[Feedback] Server Logging API (with revisions)

I agree that allowing uninitialized use as well as multiple initialization are both problematic designs. The design of this logging API is vulnerable to exactly these problems and they are part of the reason I am arguing against this design!

These problems arise when a library exposes globally visible APIs rather than requiring explicit initialization of instances and it also requires initialization of some kind . The best libraries I have used avoid this kind of global state and use explicit instantiation instead before making their APIs available. This avoids the possibility of use before initialization and also avoids multiple initializations applicable to the same instance. This is the kind of design I am advocating for here.

I haven't seen your questions answered for the proposed logging API. How should it behave if someone requests a logger before bootstrap is called. Is it a trap or do they get a no-op logger or a logger with some default handler? What if bootstrap is called more than once? Does the application's handler get overwritten and every subsequent logger that is created get routed to the "wrong" handler (i.e. not the one the application bootstrapped with)?

My argument is precisely that we should not adopt a problematic design for this API because we think it will avoid trouble for other libraries. We should adopt a well-designed API with clean semantics and hope that other libraries doing the same will win out in our ecosystem.

For starters, see the questions Cory asked above which to my knowledge have not been answered for this library and particularly with regard to #2, I don't believe a satisfactory answer exists. As far as I can tell, as designed a library has the ability to stomp on an application's handler (as well as arbitrary application code that has no business messing with the handler). The same issues apply to mutating metadata, setting the log level, etc.

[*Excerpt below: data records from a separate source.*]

(* ===== verification/Tests.v ===== *)
(** Test and demonstration programs of src/user: forktest, stressfs, pb (the
    pipe benchmark), rb_open_close, rb_spsc_test, rb_failtest, and init.

    [ringbuf(name, op, &addr)] is [CRingbuf name op a], where [a] is what [addr]
    holds before the call; the reply brings the new value.  The output of
    [printf] goes through the Zig library of Printf.v. *)

From ITree Require Import ITree.
From S2P Require Import Prelude Mem Sys Ulib Printf Tools ToolsSpec.
Import ITreeNotations.
Local Open Scope itree_scope.
Local Open Scope zm_scope.

Section Programs.
Variable fmt_ptr : Z -> list Z.
Abbreviation printf := (printf fmt_ptr).

(** * init.c *)

(** [while(wait(0) != pid)]: one turn. *)
Definition init_wait_turn (pid : Z) (_ : unit) : prog (unit + unit) :=
  wpid <- sysret (CWait false) ;;
  if wpid =? pid then Ret (inr tt)
  else if wpid <? 0 then printf ($"init: wait returned an error" ++ [newline]) [] ;; exit_ 1
  else Ret (inl tt).

Definition init_turn (_ : unit) : prog (unit + unit) :=
  printf ($"init: starting sh" ++ [newline]) [] ;;
  pid <- sysret CFork ;;
  (if pid <? 0 then printf ($"init: fork failed" ++ [newline]) [] ;; exit_ 1 else Ret tt) ;;
  (if pid =? 0 then
     sysret (CExec ($"sh") [$"sh"]) ;;
     printf ($"init: exec sh failed" ++ [newline]) [] ;;
     exit_ 1
   else Ret tt) ;;
  ITree.iter (init_wait_turn pid) tt ;;
  Ret (inl tt).

Definition CONSOLE : Z := 1.

Definition init_main : prog unit :=
  fd <- sysret (COpen ($"console") 2) ;;
  (if fd <? 0 then
     sysret (CMknod ($"console") CONSOLE 0) ;;
     sysret (COpen ($"console") 2) ;;
     Ret tt
   else Ret tt) ;;
  sysret (CDup 0) ;;
  sysret (CDup 0) ;;
  ITree.iter init_turn tt.

(** * forktest.c *)

Definition N : Z := 1000.

Definition print (s : list Z) : prog unit := sysret (CWrite 1 s) ;; Ret tt.

(** The loop [for(n=0; n<N; n++)], with [k] turns left: the final [n]. *)
Fixpoint fork_all (k : nat) (n : Z) : prog Z :=
  match k with
  | O => Ret n
  | S k =>
      pid <- sysret CFork ;;
      if pid <? 0 then Ret n
      else if pid =? 0 then exit_ 0
      else fork_all k (n + 1)
  end.

(** [for(; n > 0; n--)]: wait [k] times. *)
Fixpoint wait_all (k : nat) : prog unit :=
  match k with
  | O => Ret tt
  | S k =>
      w <- sysret (CWait false) ;;
      if w <? 0 then print ($"wait stopped early" ++ [newline]) ;; exit_ 1 else wait_all k
  end.

Definition forktest : prog unit :=
  print ($"fork test" ++ [newline]) ;;
  n <- fork_all (Z.to_nat N) 0 ;;
  (if n =? N then print ($"fork claimed to work N times!" ++ [newline]) ;; exit_ 1 else Ret tt) ;;
  wait_all (Z.to_nat n) ;;
  w <- sysret (CWait false) ;;
  (if negb (w =? -1) then print ($"wait got too many" ++ [newline]) ;; exit_ 1 else Ret tt) ;;
  print ($"fork test OK" ++ [newline]).

Definition forktest_main : prog unit := forktest ;; exit_ 0.

(** * stressfs.c *)

(** [for(i = 0; i < 4; i++) if(fork() > 0) break]: the final [i]. *)
Fixpoint stress_forks (k : nat) (i : Z) : prog Z :=
  match k with
  | O => Ret i
  | S k => pid <- sysret CFork ;; if pid >? 0 then Ret i else stress_forks k (i + 1)
  end.

Fixpoint repeat_call (k : nat) (c : Sys.call) : prog unit :=
  match k with
  | O => Ret tt
  | S k => sysret c ;; repeat_call k c
  end.

Definition stress_path (i : Z) : list Z := $"stressfs" ++ [#"0" + i].
Definition stress_data : list Z := repeat (#"a") 512.

Definition stressfs_main : prog unit :=
  printf ($"stressfs starting" ++ [newline]) [] ;;
  i <- stress_forks 4 0 ;;
  printf ($"write %d" ++ [newline]) [AInt i] ;;
  fd <- sysret (COpen (stress_path i) (Z.lor 512 2)) ;;
  repeat_call 20 (CWrite fd stress_data) ;;
  sysret (CClose fd) ;;
  printf ($"read" ++ [newline]) [] ;;
  fd <- sysret (COpen (stress_path i) 0) ;;
  repeat_call 20 (CRead fd 512) ;;
  sysret (CClose fd) ;;
  sysret (CWait false) ;;
  exit_ 0.

(** * pb.c *)

Definition CHUNK_LEN : Z := 510.
Definition WRITE_AMT : Z := 10 * 1024 * 1024.

Definition pb_chunk : list Z := List.map (fun i => #"a" + Z.of_nat i mod 26) (seq 0 (Z.to_nat CHUNK_LEN)).

(** [memcmp(read_buf, chunk, CHUNK_LEN)] with the arrays at two addresses. *)
Definition pb_memcmp (read_buf : list Z) : Z :=
  memcmp (store (mem_of 0 read_buf) 4096 pb_chunk) 0 4096 CHUNK_LEN.

(** A read fills the beginning of the buffer. *)
Definition pb_fill (buf data : list Z) : list Z := data ++ skipn (length data) buf.

Definition pb_read_turn (fd : Z) (st : list Z * Z) : prog (list Z * Z + unit) :=
  let '(buf, n_read) := st in
  if n_read <? WRITE_AMT then
    r <- sys (CRead fd CHUNK_LEN) ;;
    (if r_ret r <? 0 then printf ($"read failed" ++ [newline]) [] ;; exit_ 1 else Ret tt) ;;
    let buf := pb_fill buf (delivered r) in
    if negb (pb_memcmp buf =? 0) then
      printf ($"The byte stream read did not match written stream!" ++ [newline]) [] ;; exit_ 1
    else Ret (inl (buf, s32 (n_read + r_ret r)))
  else Ret (inr tt).

Definition pb_write_turn (fd : Z) (n_written : Z) : prog (Z + unit) :=
  if n_written <? WRITE_AMT then
    w <- sysret (CWrite fd pb_chunk) ;;
    if w <? 0 then printf ($"write failed" ++ [newline]) [] ;; exit_ 1
    else Ret (inl (s32 (n_written + w)))
  else Ret (inr tt).

(** The parent's check of its child, at the end of pb and of rb. *)
Definition check_child (pid : Z) (cleanup : prog unit) : prog Z :=
  r <- sys (CWait true) ;;
  let status := nth 0 (r_out r) 0 in
  (if negb (pid =? r_ret r) then
     printf ($"Unexpected child PID for wait" ++ [newline]) [] ;; cleanup ;; exit_ 1
   else Ret tt) ;;
  Ret status.

Definition bad_status (status : Z) (cleanup : prog unit) : prog unit :=
  if negb (status =? 0) then
    printf ($"Child returned bad exit status: %d" ++ [newline]) [AInt status] ;; cleanup ;; exit_ 1
  else Ret tt.

(** [read_buf] is not initialised: [garbage]. *)
Definition pb_main (garbage : list Z) : prog unit :=
  printf ($"Running benchmark..." ++ [newline]) [] ;;
  r <- sys CPipe ;;
  (if negb (r_ret r =? 0) then printf ($"failed pipe call" ++ [newline]) [] ;; exit_ 1 else Ret tt) ;;
  let fd0 := nth 0 (r_out r) 0 in
  let fd1 := nth 1 (r_out r) 0 in
  pid <- sysret CFork ;;
  (if negb (pid =? 0) then
     sysret (CClose fd1) ;;
     t_before <- sysret CUptime ;;
     ITree.iter (pb_read_turn fd0) (garbage, 0) ;;
     t_after <- sysret CUptime ;;
     printf ($"Elapsed ticks: %d" ++ [newline]) [AInt (s32 (t_after - t_before))] ;;
     status <- check_child pid (Ret tt) ;;
     bad_status status (Ret tt) ;;
     sysret (CClose fd0) ;;
     Ret tt
   else
     sysret (CClose fd0) ;;
     ITree.iter (pb_write_turn fd1) 0 ;;
     sysret (CClose fd1) ;;
     Ret tt) ;;
  exit_ 0.

(** * rb_failtest.c *)

Definition rb_failtest_main : prog Z :=
  let bad := printf ($"System call didn't fail when it should have" ++ [newline]) [] ;; Ret (-1) in
  r <- sys (CRingbuf [] 1 0) ;;
  if r_ret r >=? 0 then bad
  else
    r <- sys (CRingbuf ($"0123456789ABCDEF") 1 0) ;;
    if r_ret r >=? 0 then bad
    else
      r <- sys (CRingbuf ($"test") 0 0) ;;
      if r_ret r >=? 0 then bad else Ret 0.

(** * rb_open_close.c *)

Definition MAX_BUFS : Z := 16.

Definition error (msg : list Z) : prog unit := printf msg [] ;; exit_ (-1).

Definition rb_names : list (list Z) :=
  [$"buf1"; $"buf2"; $"buf3"; $"buf4"; $"buf5"; $"buf6"; $"buf7"; $"buf8"; $"buf9"; $"buf10";
   $"buf11"; $"buf12"; $"buf13"; $"buf14"; $"buf15"; $"buf16"].

(** The value of the address variable after a call. *)
Definition rb_addr (r : reply) (old : Z) : Z := nth 0 (r_out r) old.

Fixpoint reopen (k : nat) : prog unit :=
  match k with
  | O => Ret tt
  | S k =>
      r <- sys (CRingbuf ($"reopen") 1 0) ;;
      (if r_ret r <? 0 then error ($"System call failed when it shouldn't have" ++ [newline]) else Ret tt) ;;
      r <- sys (CRingbuf ($"reopen") 0 (rb_addr r 0)) ;;
      (if r_ret r <? 0 then error ($"System call failed when it shouldn't have" ++ [newline]) else Ret tt) ;;
      reopen k
  end.

(** Open buffers until one fails: those opened, with their addresses. *)
Fixpoint open_all (names : list (list Z)) : prog (list (list Z * Z)) :=
  match names with
  | [] => Ret []
  | n :: names =>
      r <- sys (CRingbuf n 1 0) ;;
      if r_ret r <? 0 then Ret []
      else opened <- open_all names ;; Ret ((n, rb_addr r 0) :: opened)
  end.

Fixpoint close_all (bufs : list (list Z * Z)) : prog unit :=
  match bufs with
  | [] => Ret tt
  | (n, a) :: bufs =>
      r <- sys (CRingbuf n 0 a) ;;
      (if r_ret r <? 0 then error ($"Unable to close allocated ringbuf" ++ [newline]) else Ret tt) ;;
      close_all bufs
  end.

Fixpoint open_close_rounds (k : nat) : prog unit :=
  match k with
  | O => Ret tt
  | S k =>
      bufs <- open_all rb_names ;;
      (if len bufs =? 0 then error ($"Unable to allocate any ringbufs" ++ [newline]) else Ret tt) ;;
      close_all bufs ;;
      open_close_rounds k
  end.

Definition rb_open_close_main : prog Z :=
  reopen (Z.to_nat 10000) ;;
  printf ($"Passed test rapid open/close test" ++ [newline]) [] ;;
  open_close_rounds (Z.to_nat 1000) ;;
  printf ($"Passed full open/close test" ++ [newline]) [] ;;
  pid <- sysret CFork ;;
  (if pid <? 0 then error ($"Fork error") else Ret tt) ;;
  (if pid =? 0 then
     open_all (List.map (fun n => #"x" :: List.tl n) rb_names) ;;
     exit_ 0
   else
     sysret (CWait false) ;;
     r <- sys (CRingbuf ($"parent_ringbuf") 1 0) ;;
     (if r_ret r <? 0 then error ($"Parent unable to allocate new ringbuf" ++ [newline]) else Ret tt)) ;;
  printf ($"Passed fork and exit without closing test" ++ [newline]) [] ;;
  Ret 0.

(** * rb_spsc_test.c *)

Definition owned_name : list Z := $"double_own".

Definition unexpected (msgs : list (list Z)) : prog Z :=
  List.fold_right (fun m k => printf (m ++ [newline]) [] ;; k) (Ret (-1)) msgs.

Definition call_failed : list Z := $"System call failed when it shouldn't have".
Definition call_succeeded : list Z := $"System call didn't fail when it should have".

(** A parent waits for its child and looks at its status: [Some] is a return. *)
Definition wait_child : prog (option Z) :=
  r <- sys (CWait true) ;;
  if nth 0 (r_out r) 0 <? 0 then Ret (Some (-1)) else Ret None.

(** A child that expects [ringbuf(name, 1, _)] to succeed, and returns. *)
Definition owner_child (name : list Z) (msgs : list (list Z)) : prog Z :=
  r <- sys (CRingbuf name 1 0) ;;
  if r_ret r <? 0 then unexpected msgs else Ret 0.

(** The third process. *)
Definition third_owner : prog Z :=
  r <- sys (CRingbuf owned_name 1 0) ;;
  if r_ret r >=? 0
  then unexpected [call_succeeded; $"Should not be ownable by a different proc (3 owners)"]
  else Ret 0.

Definition second_owner : prog Z :=
  r <- sys (CRingbuf owned_name 1 0) ;;
  if r_ret r <? 0 then unexpected [call_failed; $"Should be ownable by a different proc"]
  else
    pid <- sysret CFork ;;
    if pid >? 0 then
      w <- wait_child ;;
      match w with Some v => Ret v | None => Ret 0 end
    else third_owner.

(** From [pid3] on: the hand-off of a second buffer. *)
Definition handoff : prog Z :=
  r <- sys (CRingbuf ($"second") 1 0) ;;
  if r_ret r <? 0 then unexpected [call_failed]
  else
    pid3 <- sysret CFork ;;
    if negb (pid3 >? 0) then owner_child ($"second") [call_failed]
    else
      sysret (CSleep 5) ;;
      sys (CRingbuf ($"second") 0 (rb_addr r 0)) ;;
      pid4 <- sysret CFork ;;
      if pid4 >? 0 then
        w <- wait_child ;;
        match w with Some v => Ret v | None => Ret 0 end
      else owner_child ($"second") [call_failed; $"Should be ownable by a different proc"].

Definition rb_spsc_main : prog Z :=
  r <- sys (CRingbuf owned_name 1 0) ;;
  if r_ret r <? 0 then unexpected [call_failed]
  else
    r2 <- sys (CRingbuf owned_name 1 (rb_addr r 0)) ;;
    if r_ret r2 >=? 0
    then unexpected [call_succeeded; $"Should not be ownable by the same proc twice"]
    else
      pid <- sysret CFork ;;
      if negb (pid >? 0) then second_owner
      else
        w <- wait_child ;;
        match w with
        | Some v => Ret v
        | None =>
            pid2 <- sysret CFork ;;
            if negb (pid2 >? 0)
            then owner_child owned_name
                   [call_failed; $"Should be re-ownable by a different proc (2 owners)"]
            else
              w <- wait_child ;;
              match w with Some v => Ret v | None => handoff end
        end.
End Programs.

Can people ship functioning applications using designs that have semantics like this? Of course they can. Does that mean it's a good idea to design APIs with semantics like this? No it does not.

I am not arguing against the ability for applications to do things like this! Using the approach I have suggested, an application could trivially support a global makeDebugLogger() function. All I am arguing against is the idea that we should impose this capability on all code that uses this logging API.

Are you really suggesting that we should make important semantic design choices of an ecosystem standard logging API based on the stated indifference about logging of an application developer "who doesn't care at all about logging"? Sure, they might grumble about having to pass a logger to a library but people grumble about all kinds of things and then move on.

My point is that there is no good design choice that can be made here. If you support dynamic reconfiguration then the application's handler can get overwritten. If you don't, code that expects to specify a handler is broken.

Both of these have multiple perfectly reasonable valid answers (I'm not going into them here, happy to do so off thread if you'd like to follow-up on it). The advantage with this proposal is that there is only one place that needs to answer them. Failure to initialise should get a default behaviour: what, exactly, that default behaviour is can be decided by this working group. Multiple initialisation should be reasonably straightforward to avoid by way of noting that the only place that should ever call bootstrap is whichever Swift module owns main.swift, but if it is not avoided we can choose any failure mode we believe to be reasonable, up to and including trapping.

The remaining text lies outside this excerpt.